▶ _Your assignment_: In the records below, find the line containing "Definition TCLS : Z := -75." and the line containing "Definition TTONE : Z := -67."; please repeat exactly the lines from one to the other, both included, and nothing more.

Start of Entries shown

(** * Stefan's tiny BASIC interpreter (basic.c): a shallow embedding

    The interpreter is a stack machine over global registers and one
    byte array.  The embedding threads one record [state] holding those
    globals through every function; a C function [void f()] becomes
    [f : state -> state], and a function with a result returns a pair.

    Integer model.  The definitions follow the build with
    [typedef int number_t] on a host where [char] is a signed byte,
    [short] has 16 bits, [int] 32 bits and [long] 64 bits, and
    [address_t] is [unsigned short].  A value of a C integer type is a
    [Z]; every assignment to a narrower variable is written out as the
    wrap-around of that type ([to_addr], [to_num], [to_schar], ...).

    Memory model.  [mem] is a list of signed bytes.  An access outside
    the array is undefined in C; here a read outside yields 0 and a
    write outside changes nothing, and the theorems that depend on an
    access say that it is inside.

    Undefined behaviour.  Printing a message whose code is outside the
    catalogue reads through a wild or null pointer; the state has a
    flag [ub] that is set when this happens (see [printmessage]).

    Build.  The file is read with ARDUINOEEPROM defined, as the source
    has it; the EEPROM is a device of any size, and a host without one
    is the instance with the empty device.  No display driver, no SD
    card and no printer are configured, as in the source. *)

From Stdlib Require Import String Ascii ZArith List Lia Bool.
Import ListNotations.
Local Open Scope Z_scope.

(** ** Machine integers *)

Definition to_uchar (v : Z) : Z := v mod 256.
Definition to_schar (v : Z) : Z := (v + 128) mod 256 - 128.
Definition to_addr (v : Z) : Z := v mod 65536.
Definition to_short (v : Z) : Z := (v + 32768) mod 65536 - 32768.
Definition to_num (v : Z) : Z := (v + 2147483648) mod 4294967296 - 2147483648.

Definition numsize : Z := 4.
Definition addrsize : Z := 2.
Definition eheadersize : Z := 3.
Definition strindexsize : Z := 2.
Definition maxnum : Z := 2147483647.
Definition maxaddr : Z := 65535.

(** ** Buffer sizes *)

Definition BUFSIZE : Z := 92.
Definition SBUFSIZE : Z := 32.
Definition VARSIZE : Z := 26.
Definition STACKSIZE : Z := 15.
Definition GOSUBDEPTH : Z := 4.
Definition FORDEPTH : Z := 4.

(** ** Tokens *)

Definition EOL : Z := 0.
Definition NUMBER : Z := -127.
Definition LINENUMBER : Z := -126.
Definition STRING : Z := -125.
Definition VARIABLE : Z := -124.
Definition STRINGVAR : Z := -123.
Definition ARRAYVAR : Z := -122.
Definition GREATEREQUAL : Z := -121.
Definition LESSEREQUAL : Z := -120.
Definition NOTEQUAL : Z := -119.
Definition TPRINT : Z := -118.
Definition TLET : Z := -117.
Definition TINPUT : Z := -116.
Definition TGOTO : Z := -115.
Definition TGOSUB : Z := -114.
Definition TRETURN : Z := -113.
Definition TIF : Z := -112.
Definition TFOR : Z := -111.
Definition TTO : Z := -110.
Definition TSTEP : Z := -109.
Definition TNEXT : Z := -108.
Definition TSTOP : Z := -107.
Definition TLIST : Z := -106.
Definition TNEW : Z := -105.
Definition TRUN : Z := -104.
Definition TABS : Z := -103.
Definition TRND : Z := -102.
Definition TSIZE : Z := -101.
Definition TREM : Z := -100.
Definition TNOT : Z := -99.
Definition TAND : Z := -98.
Definition TOR : Z := -97.
Definition TLEN : Z := -96.
Definition TSGN : Z := -95.
Definition TPEEK : Z := -94.
Definition TDIM : Z := -93.
Definition TCLR : Z := -92.
Definition TLOMEM : Z := -91.
Definition THIMEM : Z := -90.
Definition TTAB : Z := -89.
Definition TTHEN : Z := -88.
Definition TEND : Z := -87.
Definition TPOKE : Z := -86.
Definition TCONT : Z := -85.
Definition TSQR : Z := -84.
Definition TFRE : Z := -83.
Definition TDUMP : Z := -82.
Definition TBREAK : Z := -81.
Definition TSAVE : Z := -80.
Definition TLOAD : Z := -79.
Definition TGET : Z := -78.
Definition TPUT : Z := -77.
Definition TSET : Z := -76.
Definition TCLS : Z := -75.
Definition TPINM : Z := -74.
Definition TDWRITE : Z := -73.
Definition TDREAD : Z := -72.
Definition TAWRITE : Z := -71.
Definition TAREAD : Z := -70.
Definition TDELAY : Z := -69.
Definition TMILLIS : Z := -68.
Definition TTONE : Z := -67.
Definition TPULSEIN : Z := -66.
Definition TAZERO : Z := -65.
Definition TCATALOG : Z := -64.
Definition TDELETE : Z := -63.
Definition TOPEN : Z := -62.
Definition TCLOSE : Z := -61.
Definition TUSR : Z := -60.
Definition TCALL : Z := -59.
Definition TERROR : Z := -3.
Definition UNKNOWN : Z := -2.
Definition NEWLINE : Z := -1.

Definition NKEYWORDS : Z := 3 + 19 + 14 + 11 + 10 + 4 + 2.
Definition BASEKEYWORD : Z := -121.

(** ** Interpreter states and streams *)

Definition SINT : Z := 0.
Definition SRUN : Z := 1.
Definition SERUN : Z := 2.
Definition BREAKCHAR : Z := 35.

Definition OSERIAL : Z := 1.
Definition ODSP : Z := 2.
Definition OPRT : Z := 4.
Definition OFILE : Z := 16.
Definition ISERIAL : Z := 1.
Definition IKEYBOARD : Z := 2.
Definition IFILE : Z := 16.

(** ** Messages and errors *)

Definition MFILE : Z := 0.
Definition MPROMPT : Z := 1.
Definition MGREET : Z := 2.
Definition EGENERAL : Z := 3.
Definition EUNKNOWN : Z := 4.
Definition ENUMBER : Z := 5.
Definition EDIVIDE : Z := 6.
Definition ELINE : Z := 7.
Definition ERETURN : Z := 8.
Definition ENEXT : Z := 9.
Definition EGOSUB : Z := 10.
Definition EFOR : Z := 11.
Definition EOUTOFMEMORY : Z := 12.
Definition ESTACK : Z := 13.
Definition EDIM : Z := 14.
Definition ERANGE : Z := 15.
Definition ESTRING : Z := 16.
Definition EVARIABLE : Z := 17.
Definition EFILE : Z := 18.
Definition EFUN : Z := 19.
Definition EARGS : Z := 20.
Definition EEEPROM : Z := 21.
Definition ESDCARD : Z := 22.

(** Character codes of a string literal of the source. *)
Definition codes (s : string) : list Z :=
  map (fun a => Z.of_N (N_of_ascii a)) (list_ascii_of_string s).

(** ** Pointers and FOR records *)

(** [char *ir, *ir2] point into the BASIC memory, into the input buffer
    or at a keyword. *)
Inductive ptr : Type :=
  | Pnull : ptr
  | Pmem : Z -> ptr
  | Pibuf : Z -> ptr
  | Pkeyword : Z -> ptr.

(** One element of [forstack]. *)
Record forrec : Type := mkfor {
  varx : Z;
  vary : Z;
  for_here : Z;
  for_to : Z;
  for_step : Z
}.

(** ** The global registers *)

Record state : Type := mkstate {
  mem : list Z;  (* the BASIC memory, signed bytes *)
  memsize : Z;  (* index of the last byte of mem *)
  himem : Z;  (* first free byte below the heap *)
  top : Z;  (* first free byte above the program *)
  nvars : Z;  (* number of heap objects *)
  eeprom : list Z;  (* the EEPROM device, empty on hosts without one *)
  here : Z;  (* program cursor *)
  token : Z;  (* current token *)
  x : Z;  (* accumulator x *)
  y : Z;  (* accumulator y *)
  xc : Z;  (* name register *)
  yc : Z;  (* name register *)
  z : Z;  (* the mixed accumulator, as its int view z.i *)
  ir : ptr;  (* index register *)
  ir2 : ptr;  (* index register *)
  st : Z;  (* interpreter state *)
  er : Z;  (* error status *)
  ert : Z;  (* trappable error status *)
  stack : list Z;  (* evaluation stack, top first; sp is its length *)
  forstack : list forrec;  (* FOR stack, top first; forsp is its length *)
  fnc : Z;  (* FOR nesting counter of findnext *)
  gosubstack : list Z;  (* GOSUB stack, top first *)
  vars : list Z;  (* the static variables A..Z *)
  rd : Z;  (* random number state *)
  id : Z;  (* input stream *)
  od : Z;  (* output stream *)
  idd : Z;  (* default input stream *)
  odd : Z;  (* default output stream *)
  form : Z;  (* number format width *)
  out : list Z;  (* characters written to the serial console *)
  ofd : option (list Z);  (* the output file, when one is open *)
  input : list Z;  (* characters waiting on the console *)
  ifd : option (list Z);  (* the rest of the input file, when one is open *)
  ibuffer : list Z;  (* input buffer *)
  bi : Z;  (* cursor into ibuffer *)
  ub : bool  (* set once a message outside the catalogue is printed *)
}.

Definition set_mem (v : list Z) (s : state) : state :=
  mkstate v (memsize s) (himem s) (top s) (nvars s) (eeprom s) (here s)
    (token s) (x s) (y s) (xc s) (yc s) (z s) (ir s) (ir2 s) (st s) (er s)
    (ert s) (stack s) (forstack s) (fnc s) (gosubstack s) (vars s) (rd s)
    (id s) (od s) (idd s) (odd s) (form s) (out s) (ofd s) (input s) (ifd s)
    (ibuffer s) (bi s) (ub s).

Definition set_memsize (v : Z) (s : state) : state :=
  mkstate (mem s) v (himem s) (top s) (nvars s) (eeprom s) (here s)
    (token s) (x s) (y s) (xc s) (yc s) (z s) (ir s) (ir2 s) (st s) (er s)
    (ert s) (stack s) (forstack s) (fnc s) (gosubstack s) (vars s) (rd s)
    (id s) (od s) (idd s) (odd s) (form s) (out s) (ofd s) (input s) (ifd s)
    (ibuffer s) (bi s) (ub s).

Definition set_himem (v : Z) (s : state) : state :=
  mkstate (mem s) (memsize s) v (top s) (nvars s) (eeprom s) (here s)
    (token s) (x s) (y s) (xc s) (yc s) (z s) (ir s) (ir2 s) (st s) (er s)
    (ert s) (stack s) (forstack s) (fnc s) (gosubstack s) (vars s) (rd s)
    (id s) (od s) (idd s) (odd s) (form s) (out s) (ofd s) (input s) (ifd s)
    (ibuffer s) (bi s) (ub s).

End of Entries shown

▶ _Answer_:
Definition TCLS : Z := -75.
Definition TPINM : Z := -74.
Definition TDWRITE : Z := -73.
Definition TDREAD : Z := -72.
Definition TAWRITE : Z := -71.
Definition TAREAD : Z := -70.
Definition TDELAY : Z := -69.
Definition TMILLIS : Z := -68.
Definition TTONE : Z := -67.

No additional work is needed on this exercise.